Collected data:
-=-=-=-=-

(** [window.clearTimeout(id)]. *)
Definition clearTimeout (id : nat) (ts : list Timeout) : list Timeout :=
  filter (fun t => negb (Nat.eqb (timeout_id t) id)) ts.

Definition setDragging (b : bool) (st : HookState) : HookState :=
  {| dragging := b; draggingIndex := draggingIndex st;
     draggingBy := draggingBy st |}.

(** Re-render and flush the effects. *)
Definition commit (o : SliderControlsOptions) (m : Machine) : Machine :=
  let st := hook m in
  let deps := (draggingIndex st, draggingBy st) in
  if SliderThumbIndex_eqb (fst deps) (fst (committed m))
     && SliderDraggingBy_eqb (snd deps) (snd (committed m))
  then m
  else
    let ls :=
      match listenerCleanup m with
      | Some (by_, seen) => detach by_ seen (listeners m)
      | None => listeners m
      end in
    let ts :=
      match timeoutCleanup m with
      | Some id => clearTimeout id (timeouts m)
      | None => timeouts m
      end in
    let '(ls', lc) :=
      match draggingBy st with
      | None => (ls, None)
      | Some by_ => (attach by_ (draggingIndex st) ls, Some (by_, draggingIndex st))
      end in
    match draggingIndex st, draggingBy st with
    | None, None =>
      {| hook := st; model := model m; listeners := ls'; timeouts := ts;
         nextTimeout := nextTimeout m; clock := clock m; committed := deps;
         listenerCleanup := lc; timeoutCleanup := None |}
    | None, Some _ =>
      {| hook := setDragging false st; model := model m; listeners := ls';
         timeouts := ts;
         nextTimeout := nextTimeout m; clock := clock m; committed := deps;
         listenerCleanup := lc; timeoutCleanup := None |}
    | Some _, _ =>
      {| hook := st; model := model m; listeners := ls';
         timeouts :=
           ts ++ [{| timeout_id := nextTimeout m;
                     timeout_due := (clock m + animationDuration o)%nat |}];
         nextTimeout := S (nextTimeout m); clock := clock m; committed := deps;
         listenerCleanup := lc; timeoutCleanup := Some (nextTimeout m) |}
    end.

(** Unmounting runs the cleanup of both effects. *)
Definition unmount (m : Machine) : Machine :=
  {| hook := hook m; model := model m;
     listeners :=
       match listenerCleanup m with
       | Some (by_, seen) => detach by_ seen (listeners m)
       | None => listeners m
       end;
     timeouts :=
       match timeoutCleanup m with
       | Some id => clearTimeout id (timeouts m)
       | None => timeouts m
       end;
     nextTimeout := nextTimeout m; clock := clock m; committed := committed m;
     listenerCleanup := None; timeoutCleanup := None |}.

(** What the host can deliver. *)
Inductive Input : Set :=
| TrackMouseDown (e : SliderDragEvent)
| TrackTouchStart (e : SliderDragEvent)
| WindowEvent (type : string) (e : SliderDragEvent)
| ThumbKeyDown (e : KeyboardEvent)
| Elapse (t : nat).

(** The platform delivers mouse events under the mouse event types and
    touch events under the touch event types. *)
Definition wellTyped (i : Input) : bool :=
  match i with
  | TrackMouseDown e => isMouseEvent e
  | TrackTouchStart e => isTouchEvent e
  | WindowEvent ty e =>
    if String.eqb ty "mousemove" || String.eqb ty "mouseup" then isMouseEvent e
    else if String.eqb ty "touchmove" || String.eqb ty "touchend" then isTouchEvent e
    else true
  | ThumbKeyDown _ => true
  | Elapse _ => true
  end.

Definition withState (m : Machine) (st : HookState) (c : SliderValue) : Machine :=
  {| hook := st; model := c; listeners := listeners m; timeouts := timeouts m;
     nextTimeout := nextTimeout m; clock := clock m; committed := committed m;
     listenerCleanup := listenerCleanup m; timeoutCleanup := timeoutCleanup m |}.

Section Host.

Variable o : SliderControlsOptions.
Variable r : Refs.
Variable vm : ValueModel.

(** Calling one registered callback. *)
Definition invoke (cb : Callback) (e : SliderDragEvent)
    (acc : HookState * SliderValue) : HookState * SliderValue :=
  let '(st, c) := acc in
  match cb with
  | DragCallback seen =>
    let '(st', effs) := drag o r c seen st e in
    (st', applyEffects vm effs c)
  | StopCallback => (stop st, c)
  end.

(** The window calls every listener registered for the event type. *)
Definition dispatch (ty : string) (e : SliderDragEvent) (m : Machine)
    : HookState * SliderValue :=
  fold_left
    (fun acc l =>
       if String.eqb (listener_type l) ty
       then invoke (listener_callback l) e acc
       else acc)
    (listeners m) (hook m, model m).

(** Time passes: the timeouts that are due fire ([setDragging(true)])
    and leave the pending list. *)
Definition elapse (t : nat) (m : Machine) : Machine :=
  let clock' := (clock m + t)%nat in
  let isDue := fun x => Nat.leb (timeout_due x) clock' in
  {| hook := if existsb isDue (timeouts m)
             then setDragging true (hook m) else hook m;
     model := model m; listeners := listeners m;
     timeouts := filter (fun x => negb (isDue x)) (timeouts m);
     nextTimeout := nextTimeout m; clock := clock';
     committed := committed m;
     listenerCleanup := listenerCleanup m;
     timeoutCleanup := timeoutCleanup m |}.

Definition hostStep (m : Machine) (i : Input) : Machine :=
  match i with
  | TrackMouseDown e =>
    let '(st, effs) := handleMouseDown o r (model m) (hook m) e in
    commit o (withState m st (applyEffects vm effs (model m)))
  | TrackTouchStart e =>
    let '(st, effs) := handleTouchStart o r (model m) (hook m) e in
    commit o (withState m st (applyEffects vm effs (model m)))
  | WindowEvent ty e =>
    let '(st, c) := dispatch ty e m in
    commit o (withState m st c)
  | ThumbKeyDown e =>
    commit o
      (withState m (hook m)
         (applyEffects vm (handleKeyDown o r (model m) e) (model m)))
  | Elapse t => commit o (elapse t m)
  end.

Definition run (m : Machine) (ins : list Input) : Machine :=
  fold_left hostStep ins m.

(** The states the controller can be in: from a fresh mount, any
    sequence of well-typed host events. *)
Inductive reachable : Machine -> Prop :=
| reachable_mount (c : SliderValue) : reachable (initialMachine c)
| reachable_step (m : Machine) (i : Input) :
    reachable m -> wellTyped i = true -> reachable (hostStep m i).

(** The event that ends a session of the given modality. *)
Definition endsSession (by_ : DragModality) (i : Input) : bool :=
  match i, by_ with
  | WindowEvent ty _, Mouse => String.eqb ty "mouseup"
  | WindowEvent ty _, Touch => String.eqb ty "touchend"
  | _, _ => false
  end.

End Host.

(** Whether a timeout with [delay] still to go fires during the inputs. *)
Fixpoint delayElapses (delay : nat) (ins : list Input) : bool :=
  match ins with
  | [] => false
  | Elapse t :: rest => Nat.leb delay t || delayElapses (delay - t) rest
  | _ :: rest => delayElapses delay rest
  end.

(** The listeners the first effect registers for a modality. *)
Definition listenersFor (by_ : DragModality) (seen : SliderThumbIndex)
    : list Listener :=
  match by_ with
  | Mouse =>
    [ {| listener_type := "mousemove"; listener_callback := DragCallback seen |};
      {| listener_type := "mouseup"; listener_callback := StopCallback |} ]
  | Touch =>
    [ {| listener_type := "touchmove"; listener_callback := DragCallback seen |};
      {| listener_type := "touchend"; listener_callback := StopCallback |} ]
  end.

-=-=-=-=-

Repeat word for word the lines above that run from the line containing "if String.eqb (listener_type l) ty" through the line containing "let '(st, effs) := handleTouchStart", both ends included, and nothing else.

       if String.eqb (listener_type l) ty
       then invoke (listener_callback l) e acc
       else acc)
    (listeners m) (hook m, model m).

(** Time passes: the timeouts that are due fire ([setDragging(true)])
    and leave the pending list. *)
Definition elapse (t : nat) (m : Machine) : Machine :=
  let clock' := (clock m + t)%nat in
  let isDue := fun x => Nat.leb (timeout_due x) clock' in
  {| hook := if existsb isDue (timeouts m)
             then setDragging true (hook m) else hook m;
     model := model m; listeners := listeners m;
     timeouts := filter (fun x => negb (isDue x)) (timeouts m);
     nextTimeout := nextTimeout m; clock := clock';
     committed := committed m;
     listenerCleanup := listenerCleanup m;
     timeoutCleanup := timeoutCleanup m |}.

Definition hostStep (m : Machine) (i : Input) : Machine :=
  match i with
  | TrackMouseDown e =>
    let '(st, effs) := handleMouseDown o r (model m) (hook m) e in
    commit o (withState m st (applyEffects vm effs (model m)))
  | TrackTouchStart e =>
    let '(st, effs) := handleTouchStart o r (model m) (hook m) e in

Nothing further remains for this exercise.